**ASSIGNMENT**
Reproduce the entries shown below only from the line with "Uchdir (path : list Z)" down to the line with "let c := i32 (n_chars s + 1) in", keeping both end lines and copying each one exactly.

Stored data:
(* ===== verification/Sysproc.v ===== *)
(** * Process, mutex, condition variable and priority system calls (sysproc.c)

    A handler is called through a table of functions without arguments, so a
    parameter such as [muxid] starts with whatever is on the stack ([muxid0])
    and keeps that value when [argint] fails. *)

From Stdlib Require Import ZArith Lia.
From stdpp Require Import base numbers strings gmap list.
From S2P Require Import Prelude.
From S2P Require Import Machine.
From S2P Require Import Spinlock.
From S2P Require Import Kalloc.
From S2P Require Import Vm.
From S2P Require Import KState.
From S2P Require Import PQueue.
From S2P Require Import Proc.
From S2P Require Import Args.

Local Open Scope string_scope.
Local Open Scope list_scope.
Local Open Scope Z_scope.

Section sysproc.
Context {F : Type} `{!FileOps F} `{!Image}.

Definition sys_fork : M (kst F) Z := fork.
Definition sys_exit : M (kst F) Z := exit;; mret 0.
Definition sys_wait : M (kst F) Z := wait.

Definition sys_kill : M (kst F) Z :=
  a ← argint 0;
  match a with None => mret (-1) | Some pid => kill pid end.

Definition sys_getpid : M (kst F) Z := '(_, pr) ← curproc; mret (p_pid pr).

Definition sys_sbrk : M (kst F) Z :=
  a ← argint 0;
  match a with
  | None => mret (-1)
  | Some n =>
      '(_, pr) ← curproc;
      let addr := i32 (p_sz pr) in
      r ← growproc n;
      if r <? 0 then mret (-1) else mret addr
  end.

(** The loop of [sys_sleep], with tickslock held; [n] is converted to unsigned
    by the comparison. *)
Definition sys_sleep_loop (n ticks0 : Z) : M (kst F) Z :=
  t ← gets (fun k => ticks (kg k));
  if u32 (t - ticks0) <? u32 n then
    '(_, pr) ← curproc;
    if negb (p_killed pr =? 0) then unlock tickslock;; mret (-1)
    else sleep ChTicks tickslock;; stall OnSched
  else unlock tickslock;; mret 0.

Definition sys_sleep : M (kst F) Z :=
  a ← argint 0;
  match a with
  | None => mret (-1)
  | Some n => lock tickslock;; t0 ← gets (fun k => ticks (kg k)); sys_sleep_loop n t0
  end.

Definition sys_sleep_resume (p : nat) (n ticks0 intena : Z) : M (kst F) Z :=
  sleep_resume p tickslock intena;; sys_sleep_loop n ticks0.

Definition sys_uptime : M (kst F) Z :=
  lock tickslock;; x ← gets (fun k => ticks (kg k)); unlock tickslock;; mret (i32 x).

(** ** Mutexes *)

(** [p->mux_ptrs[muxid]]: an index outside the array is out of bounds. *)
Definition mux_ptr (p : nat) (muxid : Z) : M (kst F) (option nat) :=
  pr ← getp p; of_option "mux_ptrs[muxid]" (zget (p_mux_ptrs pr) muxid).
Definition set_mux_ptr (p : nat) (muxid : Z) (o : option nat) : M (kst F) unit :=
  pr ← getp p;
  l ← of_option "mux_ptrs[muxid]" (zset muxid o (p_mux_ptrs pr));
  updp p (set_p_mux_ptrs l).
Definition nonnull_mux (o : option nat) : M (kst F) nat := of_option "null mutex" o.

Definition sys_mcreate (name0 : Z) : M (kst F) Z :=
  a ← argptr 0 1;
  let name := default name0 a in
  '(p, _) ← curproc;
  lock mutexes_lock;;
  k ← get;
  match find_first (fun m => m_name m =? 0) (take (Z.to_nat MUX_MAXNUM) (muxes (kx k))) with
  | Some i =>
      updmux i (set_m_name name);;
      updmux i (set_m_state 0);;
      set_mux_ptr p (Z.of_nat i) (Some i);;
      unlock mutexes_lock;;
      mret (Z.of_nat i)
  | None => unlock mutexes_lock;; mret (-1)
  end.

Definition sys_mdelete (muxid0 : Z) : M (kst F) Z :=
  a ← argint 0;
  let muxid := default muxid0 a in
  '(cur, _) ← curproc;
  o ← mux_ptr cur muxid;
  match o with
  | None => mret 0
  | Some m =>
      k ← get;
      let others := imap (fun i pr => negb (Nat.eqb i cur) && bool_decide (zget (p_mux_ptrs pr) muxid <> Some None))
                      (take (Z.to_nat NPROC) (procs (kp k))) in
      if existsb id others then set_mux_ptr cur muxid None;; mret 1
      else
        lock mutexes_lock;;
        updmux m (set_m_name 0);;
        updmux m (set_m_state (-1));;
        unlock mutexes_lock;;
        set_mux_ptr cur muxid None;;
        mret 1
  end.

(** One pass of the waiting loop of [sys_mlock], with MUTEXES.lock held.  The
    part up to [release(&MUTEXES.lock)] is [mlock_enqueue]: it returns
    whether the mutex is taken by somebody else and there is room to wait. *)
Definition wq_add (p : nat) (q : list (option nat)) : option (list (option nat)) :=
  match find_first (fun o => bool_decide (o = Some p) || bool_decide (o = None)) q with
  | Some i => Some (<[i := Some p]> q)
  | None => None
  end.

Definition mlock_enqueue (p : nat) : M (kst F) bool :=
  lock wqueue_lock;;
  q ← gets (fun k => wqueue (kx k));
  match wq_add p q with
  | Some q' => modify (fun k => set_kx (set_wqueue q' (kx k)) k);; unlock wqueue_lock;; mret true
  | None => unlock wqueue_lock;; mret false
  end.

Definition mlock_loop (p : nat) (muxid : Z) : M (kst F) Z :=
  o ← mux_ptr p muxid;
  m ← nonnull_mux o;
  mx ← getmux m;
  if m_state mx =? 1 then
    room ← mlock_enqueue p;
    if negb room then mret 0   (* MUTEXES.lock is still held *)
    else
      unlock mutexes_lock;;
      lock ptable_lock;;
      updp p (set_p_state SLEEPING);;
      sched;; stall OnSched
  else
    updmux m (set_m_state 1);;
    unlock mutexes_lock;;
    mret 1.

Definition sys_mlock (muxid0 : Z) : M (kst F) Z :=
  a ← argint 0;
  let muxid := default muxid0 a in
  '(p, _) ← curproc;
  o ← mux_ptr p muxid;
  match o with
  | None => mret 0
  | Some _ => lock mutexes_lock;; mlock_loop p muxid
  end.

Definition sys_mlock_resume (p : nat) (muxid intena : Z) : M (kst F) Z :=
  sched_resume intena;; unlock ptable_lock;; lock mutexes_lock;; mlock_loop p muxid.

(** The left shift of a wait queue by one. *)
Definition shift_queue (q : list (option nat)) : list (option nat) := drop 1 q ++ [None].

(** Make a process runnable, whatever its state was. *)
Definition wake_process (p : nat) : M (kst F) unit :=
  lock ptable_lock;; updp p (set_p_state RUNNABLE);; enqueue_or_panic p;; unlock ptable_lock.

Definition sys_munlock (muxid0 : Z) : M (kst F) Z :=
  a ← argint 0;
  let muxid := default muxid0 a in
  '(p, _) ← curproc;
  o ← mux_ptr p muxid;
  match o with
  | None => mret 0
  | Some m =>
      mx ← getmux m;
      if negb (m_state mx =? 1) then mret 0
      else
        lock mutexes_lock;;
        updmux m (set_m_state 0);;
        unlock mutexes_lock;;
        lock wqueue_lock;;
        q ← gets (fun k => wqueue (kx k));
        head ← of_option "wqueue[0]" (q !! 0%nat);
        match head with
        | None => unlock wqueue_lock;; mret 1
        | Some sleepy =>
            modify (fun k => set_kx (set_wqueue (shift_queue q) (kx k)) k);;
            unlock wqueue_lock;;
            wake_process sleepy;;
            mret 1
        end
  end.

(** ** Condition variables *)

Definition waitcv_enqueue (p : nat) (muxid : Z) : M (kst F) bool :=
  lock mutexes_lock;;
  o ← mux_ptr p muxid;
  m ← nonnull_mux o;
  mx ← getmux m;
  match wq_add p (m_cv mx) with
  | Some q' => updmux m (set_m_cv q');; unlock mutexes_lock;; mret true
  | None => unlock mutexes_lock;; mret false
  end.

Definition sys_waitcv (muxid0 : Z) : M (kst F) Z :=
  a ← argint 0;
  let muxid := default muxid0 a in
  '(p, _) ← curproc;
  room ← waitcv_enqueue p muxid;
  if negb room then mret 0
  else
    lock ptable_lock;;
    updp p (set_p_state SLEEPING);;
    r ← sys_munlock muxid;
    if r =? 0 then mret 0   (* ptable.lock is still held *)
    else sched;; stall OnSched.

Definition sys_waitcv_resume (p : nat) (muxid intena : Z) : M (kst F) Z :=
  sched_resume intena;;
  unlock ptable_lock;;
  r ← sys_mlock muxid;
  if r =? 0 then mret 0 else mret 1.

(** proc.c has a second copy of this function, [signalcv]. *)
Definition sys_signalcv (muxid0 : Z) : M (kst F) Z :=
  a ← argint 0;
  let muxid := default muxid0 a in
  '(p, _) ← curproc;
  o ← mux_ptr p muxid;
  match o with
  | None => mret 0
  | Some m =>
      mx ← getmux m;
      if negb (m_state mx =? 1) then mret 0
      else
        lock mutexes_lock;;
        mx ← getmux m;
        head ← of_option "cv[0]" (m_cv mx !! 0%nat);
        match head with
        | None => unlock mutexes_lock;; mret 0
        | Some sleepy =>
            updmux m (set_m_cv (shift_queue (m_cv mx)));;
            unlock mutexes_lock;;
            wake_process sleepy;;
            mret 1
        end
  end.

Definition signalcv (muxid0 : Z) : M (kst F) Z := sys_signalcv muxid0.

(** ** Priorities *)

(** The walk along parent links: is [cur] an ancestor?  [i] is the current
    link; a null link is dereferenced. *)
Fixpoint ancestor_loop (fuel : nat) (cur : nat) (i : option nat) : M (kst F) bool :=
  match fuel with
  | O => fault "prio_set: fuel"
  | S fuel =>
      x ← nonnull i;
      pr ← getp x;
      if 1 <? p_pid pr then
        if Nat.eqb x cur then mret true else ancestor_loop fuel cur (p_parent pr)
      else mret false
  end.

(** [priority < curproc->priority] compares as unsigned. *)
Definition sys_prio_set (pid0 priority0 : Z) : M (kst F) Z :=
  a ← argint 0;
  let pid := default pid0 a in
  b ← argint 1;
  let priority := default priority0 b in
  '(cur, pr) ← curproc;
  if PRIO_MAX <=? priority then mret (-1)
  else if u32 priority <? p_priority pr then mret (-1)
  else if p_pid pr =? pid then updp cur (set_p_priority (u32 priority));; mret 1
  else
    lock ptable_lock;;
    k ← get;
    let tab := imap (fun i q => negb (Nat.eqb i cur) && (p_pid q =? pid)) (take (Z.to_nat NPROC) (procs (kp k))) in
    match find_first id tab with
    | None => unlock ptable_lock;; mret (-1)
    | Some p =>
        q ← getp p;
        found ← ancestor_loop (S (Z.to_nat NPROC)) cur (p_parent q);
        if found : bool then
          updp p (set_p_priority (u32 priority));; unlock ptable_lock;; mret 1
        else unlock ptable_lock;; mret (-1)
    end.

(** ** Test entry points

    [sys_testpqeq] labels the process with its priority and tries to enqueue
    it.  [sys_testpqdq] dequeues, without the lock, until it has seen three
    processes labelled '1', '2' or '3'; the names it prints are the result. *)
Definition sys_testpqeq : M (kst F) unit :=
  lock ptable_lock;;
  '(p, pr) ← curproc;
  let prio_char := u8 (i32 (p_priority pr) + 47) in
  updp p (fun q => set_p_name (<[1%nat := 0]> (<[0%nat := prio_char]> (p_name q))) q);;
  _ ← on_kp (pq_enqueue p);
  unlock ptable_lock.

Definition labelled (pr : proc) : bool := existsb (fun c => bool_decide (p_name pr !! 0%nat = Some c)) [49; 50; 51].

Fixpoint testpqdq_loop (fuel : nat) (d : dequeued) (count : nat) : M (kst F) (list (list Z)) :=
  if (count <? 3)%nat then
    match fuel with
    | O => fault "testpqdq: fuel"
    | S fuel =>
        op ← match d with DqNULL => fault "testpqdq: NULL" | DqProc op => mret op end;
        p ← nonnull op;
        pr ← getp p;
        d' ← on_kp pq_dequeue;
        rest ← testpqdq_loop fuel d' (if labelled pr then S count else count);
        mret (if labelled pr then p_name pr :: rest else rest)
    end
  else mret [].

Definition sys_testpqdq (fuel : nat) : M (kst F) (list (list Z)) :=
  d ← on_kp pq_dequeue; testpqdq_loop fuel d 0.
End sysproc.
--
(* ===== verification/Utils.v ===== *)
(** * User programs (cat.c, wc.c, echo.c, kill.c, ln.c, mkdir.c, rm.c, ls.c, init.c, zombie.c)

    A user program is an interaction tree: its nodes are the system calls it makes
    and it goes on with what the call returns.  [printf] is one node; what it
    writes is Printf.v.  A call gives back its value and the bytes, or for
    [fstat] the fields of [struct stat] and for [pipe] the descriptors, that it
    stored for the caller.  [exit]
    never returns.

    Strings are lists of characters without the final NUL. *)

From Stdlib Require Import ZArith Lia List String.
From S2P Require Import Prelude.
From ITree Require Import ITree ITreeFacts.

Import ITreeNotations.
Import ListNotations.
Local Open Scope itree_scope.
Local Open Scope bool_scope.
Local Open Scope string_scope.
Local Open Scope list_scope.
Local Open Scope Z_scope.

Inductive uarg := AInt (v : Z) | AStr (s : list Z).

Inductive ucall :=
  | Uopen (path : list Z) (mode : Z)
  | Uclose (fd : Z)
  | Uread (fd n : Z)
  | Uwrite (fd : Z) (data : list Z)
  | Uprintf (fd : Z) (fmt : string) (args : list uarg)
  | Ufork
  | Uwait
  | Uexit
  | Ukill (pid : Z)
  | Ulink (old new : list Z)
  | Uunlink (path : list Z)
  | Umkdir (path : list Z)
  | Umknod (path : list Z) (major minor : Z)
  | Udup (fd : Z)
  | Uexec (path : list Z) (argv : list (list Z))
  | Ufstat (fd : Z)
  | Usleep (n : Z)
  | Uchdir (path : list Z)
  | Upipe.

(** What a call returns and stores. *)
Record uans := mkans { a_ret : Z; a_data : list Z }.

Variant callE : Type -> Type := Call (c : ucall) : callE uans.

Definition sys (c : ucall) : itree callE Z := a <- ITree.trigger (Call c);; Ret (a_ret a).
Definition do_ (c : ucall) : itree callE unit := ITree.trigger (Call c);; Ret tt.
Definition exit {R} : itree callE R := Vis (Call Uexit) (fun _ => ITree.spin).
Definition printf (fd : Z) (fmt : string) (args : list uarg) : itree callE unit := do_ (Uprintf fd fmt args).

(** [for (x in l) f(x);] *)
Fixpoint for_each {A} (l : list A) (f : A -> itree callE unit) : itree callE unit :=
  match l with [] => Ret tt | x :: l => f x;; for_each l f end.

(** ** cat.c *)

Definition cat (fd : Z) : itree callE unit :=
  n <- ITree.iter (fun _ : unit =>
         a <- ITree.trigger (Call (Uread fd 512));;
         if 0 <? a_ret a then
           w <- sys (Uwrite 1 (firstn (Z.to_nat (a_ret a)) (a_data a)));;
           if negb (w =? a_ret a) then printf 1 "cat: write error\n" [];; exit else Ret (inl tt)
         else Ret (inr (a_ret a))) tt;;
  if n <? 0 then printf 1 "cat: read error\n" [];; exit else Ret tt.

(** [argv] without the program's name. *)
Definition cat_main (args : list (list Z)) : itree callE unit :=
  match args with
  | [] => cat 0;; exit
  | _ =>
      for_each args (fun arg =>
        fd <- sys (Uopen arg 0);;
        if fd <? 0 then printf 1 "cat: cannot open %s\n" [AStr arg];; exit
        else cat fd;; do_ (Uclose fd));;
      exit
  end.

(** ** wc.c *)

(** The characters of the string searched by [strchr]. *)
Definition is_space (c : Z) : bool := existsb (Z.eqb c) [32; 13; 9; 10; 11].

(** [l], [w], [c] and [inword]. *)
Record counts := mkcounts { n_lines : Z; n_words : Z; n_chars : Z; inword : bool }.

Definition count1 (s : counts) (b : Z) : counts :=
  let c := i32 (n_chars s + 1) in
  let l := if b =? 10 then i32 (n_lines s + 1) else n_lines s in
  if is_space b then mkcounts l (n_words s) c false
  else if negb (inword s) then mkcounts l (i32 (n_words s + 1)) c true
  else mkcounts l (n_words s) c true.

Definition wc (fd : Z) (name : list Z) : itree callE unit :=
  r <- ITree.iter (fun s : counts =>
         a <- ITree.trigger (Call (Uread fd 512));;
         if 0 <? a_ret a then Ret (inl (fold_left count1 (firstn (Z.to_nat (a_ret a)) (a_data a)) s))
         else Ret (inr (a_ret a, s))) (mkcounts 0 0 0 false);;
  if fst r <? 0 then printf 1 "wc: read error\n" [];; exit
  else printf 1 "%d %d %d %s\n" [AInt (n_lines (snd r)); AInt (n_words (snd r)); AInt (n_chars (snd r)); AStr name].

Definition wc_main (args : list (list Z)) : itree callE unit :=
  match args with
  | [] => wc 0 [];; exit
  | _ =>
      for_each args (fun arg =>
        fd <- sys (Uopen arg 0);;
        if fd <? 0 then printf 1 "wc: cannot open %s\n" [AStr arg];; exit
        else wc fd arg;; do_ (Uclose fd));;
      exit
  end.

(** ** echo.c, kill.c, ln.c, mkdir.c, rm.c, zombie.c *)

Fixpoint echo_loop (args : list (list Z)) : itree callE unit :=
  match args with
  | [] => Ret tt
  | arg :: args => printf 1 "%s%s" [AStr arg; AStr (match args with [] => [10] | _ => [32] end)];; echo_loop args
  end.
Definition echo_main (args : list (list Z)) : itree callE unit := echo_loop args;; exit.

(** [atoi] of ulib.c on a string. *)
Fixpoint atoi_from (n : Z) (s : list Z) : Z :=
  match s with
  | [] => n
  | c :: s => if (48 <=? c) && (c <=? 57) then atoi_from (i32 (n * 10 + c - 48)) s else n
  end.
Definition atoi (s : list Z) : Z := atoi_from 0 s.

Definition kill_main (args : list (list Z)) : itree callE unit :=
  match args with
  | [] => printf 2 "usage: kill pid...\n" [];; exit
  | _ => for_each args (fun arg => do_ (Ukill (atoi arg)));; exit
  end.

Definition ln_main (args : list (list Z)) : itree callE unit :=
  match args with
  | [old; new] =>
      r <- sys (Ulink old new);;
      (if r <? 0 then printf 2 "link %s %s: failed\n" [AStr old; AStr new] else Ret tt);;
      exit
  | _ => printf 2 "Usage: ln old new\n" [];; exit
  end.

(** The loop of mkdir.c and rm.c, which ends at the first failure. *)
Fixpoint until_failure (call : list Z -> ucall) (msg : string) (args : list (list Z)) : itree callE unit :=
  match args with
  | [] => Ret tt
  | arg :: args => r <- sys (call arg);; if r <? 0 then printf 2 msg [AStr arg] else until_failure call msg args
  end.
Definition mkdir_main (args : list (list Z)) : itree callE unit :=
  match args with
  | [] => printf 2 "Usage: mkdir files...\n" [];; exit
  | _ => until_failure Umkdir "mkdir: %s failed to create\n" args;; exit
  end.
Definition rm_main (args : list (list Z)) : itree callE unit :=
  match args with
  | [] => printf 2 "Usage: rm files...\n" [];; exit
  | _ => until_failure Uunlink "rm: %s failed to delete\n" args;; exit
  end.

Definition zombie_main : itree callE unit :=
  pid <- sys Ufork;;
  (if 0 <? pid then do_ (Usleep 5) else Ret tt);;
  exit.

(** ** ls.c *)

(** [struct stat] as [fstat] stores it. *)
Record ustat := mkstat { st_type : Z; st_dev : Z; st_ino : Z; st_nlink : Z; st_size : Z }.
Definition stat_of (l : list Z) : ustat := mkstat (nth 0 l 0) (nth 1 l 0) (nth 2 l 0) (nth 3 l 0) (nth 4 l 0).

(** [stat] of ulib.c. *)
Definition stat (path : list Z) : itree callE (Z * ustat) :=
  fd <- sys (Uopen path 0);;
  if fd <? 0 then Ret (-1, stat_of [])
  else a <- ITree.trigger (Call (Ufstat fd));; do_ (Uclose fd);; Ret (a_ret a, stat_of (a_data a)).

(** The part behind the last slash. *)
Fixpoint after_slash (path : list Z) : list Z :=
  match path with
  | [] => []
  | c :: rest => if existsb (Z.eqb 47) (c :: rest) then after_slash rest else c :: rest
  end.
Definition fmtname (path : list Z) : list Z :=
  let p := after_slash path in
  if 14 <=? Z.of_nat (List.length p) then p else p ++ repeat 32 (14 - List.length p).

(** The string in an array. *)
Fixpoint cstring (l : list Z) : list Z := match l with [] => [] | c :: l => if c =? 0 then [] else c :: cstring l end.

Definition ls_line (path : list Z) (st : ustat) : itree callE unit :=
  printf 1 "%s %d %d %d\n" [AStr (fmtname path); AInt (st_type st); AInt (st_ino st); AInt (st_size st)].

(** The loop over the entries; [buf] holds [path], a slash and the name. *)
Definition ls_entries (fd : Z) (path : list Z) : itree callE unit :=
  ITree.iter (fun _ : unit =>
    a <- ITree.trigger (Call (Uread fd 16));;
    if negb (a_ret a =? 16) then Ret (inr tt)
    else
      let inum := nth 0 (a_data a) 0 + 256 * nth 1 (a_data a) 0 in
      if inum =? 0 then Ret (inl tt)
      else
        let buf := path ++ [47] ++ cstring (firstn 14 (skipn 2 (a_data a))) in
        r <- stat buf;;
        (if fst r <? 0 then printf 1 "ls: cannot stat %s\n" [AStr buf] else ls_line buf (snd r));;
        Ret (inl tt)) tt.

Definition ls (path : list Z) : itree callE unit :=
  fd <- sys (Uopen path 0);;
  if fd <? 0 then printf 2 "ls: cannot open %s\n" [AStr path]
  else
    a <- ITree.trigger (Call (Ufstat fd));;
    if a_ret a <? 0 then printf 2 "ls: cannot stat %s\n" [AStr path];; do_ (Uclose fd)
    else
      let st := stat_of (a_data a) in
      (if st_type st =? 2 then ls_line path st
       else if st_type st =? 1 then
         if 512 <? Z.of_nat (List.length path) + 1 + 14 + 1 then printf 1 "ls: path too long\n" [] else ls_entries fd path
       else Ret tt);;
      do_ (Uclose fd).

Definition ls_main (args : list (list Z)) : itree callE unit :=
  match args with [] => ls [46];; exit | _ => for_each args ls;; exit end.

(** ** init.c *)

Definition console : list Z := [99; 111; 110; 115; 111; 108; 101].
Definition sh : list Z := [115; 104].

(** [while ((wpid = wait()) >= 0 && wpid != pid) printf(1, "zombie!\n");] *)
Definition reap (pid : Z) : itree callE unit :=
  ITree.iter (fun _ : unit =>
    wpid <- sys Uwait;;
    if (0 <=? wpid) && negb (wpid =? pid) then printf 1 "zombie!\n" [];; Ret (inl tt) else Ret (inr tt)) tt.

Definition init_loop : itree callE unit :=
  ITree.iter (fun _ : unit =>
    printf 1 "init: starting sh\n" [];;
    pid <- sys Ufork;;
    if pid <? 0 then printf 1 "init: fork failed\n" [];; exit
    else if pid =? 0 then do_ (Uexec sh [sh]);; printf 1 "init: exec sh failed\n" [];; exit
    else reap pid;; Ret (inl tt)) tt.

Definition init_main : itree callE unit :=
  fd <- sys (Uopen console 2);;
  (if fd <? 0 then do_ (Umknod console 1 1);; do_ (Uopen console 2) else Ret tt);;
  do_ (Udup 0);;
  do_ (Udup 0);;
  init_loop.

**SOLUTION TO THIS EXERCISE**
  | Uchdir (path : list Z)
  | Upipe.

(** What a call returns and stores. *)
Record uans := mkans { a_ret : Z; a_data : list Z }.

Variant callE : Type -> Type := Call (c : ucall) : callE uans.

Definition sys (c : ucall) : itree callE Z := a <- ITree.trigger (Call c);; Ret (a_ret a).
Definition do_ (c : ucall) : itree callE unit := ITree.trigger (Call c);; Ret tt.
Definition exit {R} : itree callE R := Vis (Call Uexit) (fun _ => ITree.spin).
Definition printf (fd : Z) (fmt : string) (args : list uarg) : itree callE unit := do_ (Uprintf fd fmt args).

(** [for (x in l) f(x);] *)
Fixpoint for_each {A} (l : list A) (f : A -> itree callE unit) : itree callE unit :=
  match l with [] => Ret tt | x :: l => f x;; for_each l f end.

(** ** cat.c *)

Definition cat (fd : Z) : itree callE unit :=
  n <- ITree.iter (fun _ : unit =>
         a <- ITree.trigger (Call (Uread fd 512));;
         if 0 <? a_ret a then
           w <- sys (Uwrite 1 (firstn (Z.to_nat (a_ret a)) (a_data a)));;
           if negb (w =? a_ret a) then printf 1 "cat: write error\n" [];; exit else Ret (inl tt)
         else Ret (inr (a_ret a))) tt;;
  if n <? 0 then printf 1 "cat: read error\n" [];; exit else Ret tt.

(** [argv] without the program's name. *)
Definition cat_main (args : list (list Z)) : itree callE unit :=
  match args with
  | [] => cat 0;; exit
  | _ =>
      for_each args (fun arg =>
        fd <- sys (Uopen arg 0);;
        if fd <? 0 then printf 1 "cat: cannot open %s\n" [AStr arg];; exit
        else cat fd;; do_ (Uclose fd));;
      exit
  end.

(** ** wc.c *)

(** The characters of the string searched by [strchr]. *)
Definition is_space (c : Z) : bool := existsb (Z.eqb c) [32; 13; 9; 10; 11].

(** [l], [w], [c] and [inword]. *)
Record counts := mkcounts { n_lines : Z; n_words : Z; n_chars : Z; inword : bool }.

Definition count1 (s : counts) (b : Z) : counts :=
  let c := i32 (n_chars s + 1) in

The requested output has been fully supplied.